On May 2 last year when Admiral Mike Mullen, the then Chairman of the US Joint Chiefs of Staff, called Kayani, to inform him about the unilateral raid, the latter, who was shocked to listen about it, demanded that Obama should go public and explain the entire incident as soon as possible.
"Kayani, in effect, demanded that Obama publicly explain what had happened as soon as it was feasible to do so. Mullen walked back into the Situation Room and said, 'Kayani has asked for us to go public,' which swayed Obama to go forward," Peter Bergen, writes in his latest book 'Manhunt: The Ten-Year Search for Bin Laden--from 9/11 to Abbottabad' that hit the stands this week.
According to the book, Kayani said, "Our people need to understand what happened here. We're not going to be able to manage the Pakistani media without you confirming this.
"You can explain it to them.

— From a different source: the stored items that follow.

(** The first node taken out. *)
Lemma orphans_pop T head l node i : orphans T head l → head = node → T node = Some i → Inode.link_count i = 0 →
  ∃ l', l = node :: l' ∧ orphans (tset T node None) (Inode.parent_inode i) l'.
Proof.
  intros [Hl Hnd Hall] -> Hi Hli. inversion Hl as [|n j l' Hn Hj _ Hrest]; subst.
  { by apply (Hall _ _ Hi), not_elem_of_nil in Hli. }
  assert (j = i) as -> by congruence. apply list.NoDup_cons in Hnd as [Hni Hnd]. exists l'. split; [done|]. split; [|done|].
  - eapply orphan_list_ext; [|exact Hrest]. intros m k Hm Hk. exists k. rewrite tset_other; [done|]. by intros ->.
  - intros n k. unfold tset. destruct (decide (n = node)) as [|Hne]; [done|]. intros Hk Hlk.
    pose proof (Hall _ _ Hk Hlk) as [->|?]%elem_of_cons; done.
Qed.

(** Another node taken out. *)
Lemma orphan_list_unlink T T' head l1 prior node l2 pi i : orphan_list T head (l1 ++ prior :: node :: l2) →
  NoDup (l1 ++ prior :: node :: l2) → T prior = Some pi → T node = Some i →
  T' prior = Some (set_links (Inode.link_count pi) (Inode.parent_inode i) pi) →
  (∀ n, n ≠ prior → n ≠ node → T' n = T n) → orphan_list T' head (l1 ++ prior :: l2).
Proof.
  intros Hl Hnd Hp Hi Hp' HT. revert head Hl Hnd. induction l1 as [|n l1 IH]; intros head Hl Hnd; cbn [app] in *.
  - inversion Hl as [|? ? ? H0 Hpi Hlk Hr]; subst. assert (i0 = pi) as -> by congruence. apply list.NoDup_cons in Hnd as [Hpn Hnd].
    inversion Hr as [|? ? ? H0' Hni Hlk' Hr']; subst. assert (i0 = i) as -> by congruence. apply list.NoDup_cons in Hnd as [Hnn Hnd].
    eapply ol_cons; [done|done|done|]. cbn [set_links Inode.parent_inode]. eapply orphan_list_ext; [|exact Hr'].
    intros m k Hm Hk. exists k. rewrite HT; [done| |].
    + intros ->. apply Hpn. by right.
    + by intros ->.
  - inversion Hl as [|? j ? H0 Hj Hlk Hr]; subst. apply list.NoDup_cons in Hnd as [Hn Hnd].
    rewrite not_elem_of_app, !not_elem_of_cons in Hn. destruct Hn as (_ & ? & ? & _).
    eapply ol_cons; [done|by rewrite HT|done|]. by apply IH.
Qed.

Lemma orphans_unlink T T' head l1 prior node l2 pi i : orphans T head (l1 ++ prior :: node :: l2) → T prior = Some pi →
  T node = Some i → T' prior = Some (set_links (Inode.link_count pi) (Inode.parent_inode i) pi) → T' node = None →
  (∀ n, n ≠ prior → n ≠ node → T' n = T n) → orphans T' head (l1 ++ prior :: l2).
Proof.
  intros [Hl Hnd Hall] Hp Hi Hp' Hn' HT. assert (∀ n, n ≠ node → n ∈ l1 ++ prior :: node :: l2 → n ∈ l1 ++ prior :: l2) as Hsub.
  { intros n Hne. rewrite !elem_of_app, !elem_of_cons. tauto. }
  split; [by eapply orphan_list_unlink| |].
  - eapply sublist_NoDup; [exact Hnd|]. apply sublist_app; [done|]. by do 2 constructor.
  - intros n k Hk Hlk. assert (n ≠ node) as Hne by congruence. apply Hsub; [done|]. destruct (decide (n = prior)) as [->|Hnp].
    + apply elem_of_app. right. by left.
    + rewrite HT in Hk by done. by eapply Hall.
Qed.

(** ** The invariant of a mounted filesystem *)

Section sound.
Context (sb : Superblock.t) (gs : list group).

(** Every orphan is open. *)
Definition orphans_open (T : table) (handles : list OpenHandle.t) : Prop :=
  ∀ n i, T n = Some i → Inode.link_count i = 0 → is_open handles n (Inode.generation i) = true.

(** The volume, its tree and its files. *)
Record contents_ok (T : table) (E : forest) (v : disk) (pend : FilesystemState.t) : Prop := {
  cn_ok : filesystem_ok sb gs T E v pend;
  cn_tails : zero_tails T v;
}.

Record sound (T : table) (E : forest) (handles : list OpenHandle.t) (v : disk) (pend : FilesystemState.t) : Prop := {
  so_ok : contents_ok T E v pend;
  so_orphans : ∃ l, orphans T (FilesystemState.orphan_head pend) l;
  so_open : orphans_open T handles;
}.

They need to understand that this was bin Laden and not just some ordinary US operation".
Once the operation was over, Bergen writes in his book, Obama called Zardari, and told him the news.
"Zardari became emotional. His wife, Benazir Bhutto, the former Pakistani prime minister, had been assassinated by the Taliban four years earlier. Zardari told Obama, 'I'm happy because these are the same types of people who killed my wife, and her people are my family, so I share in this'.
"Admiral Mullen then got through to General Kayani, on a secure line. 'Congratulations', Kayani immediately said upon hearing the news about bin Laden. The conversation lasted a tense twenty minutes," the book says.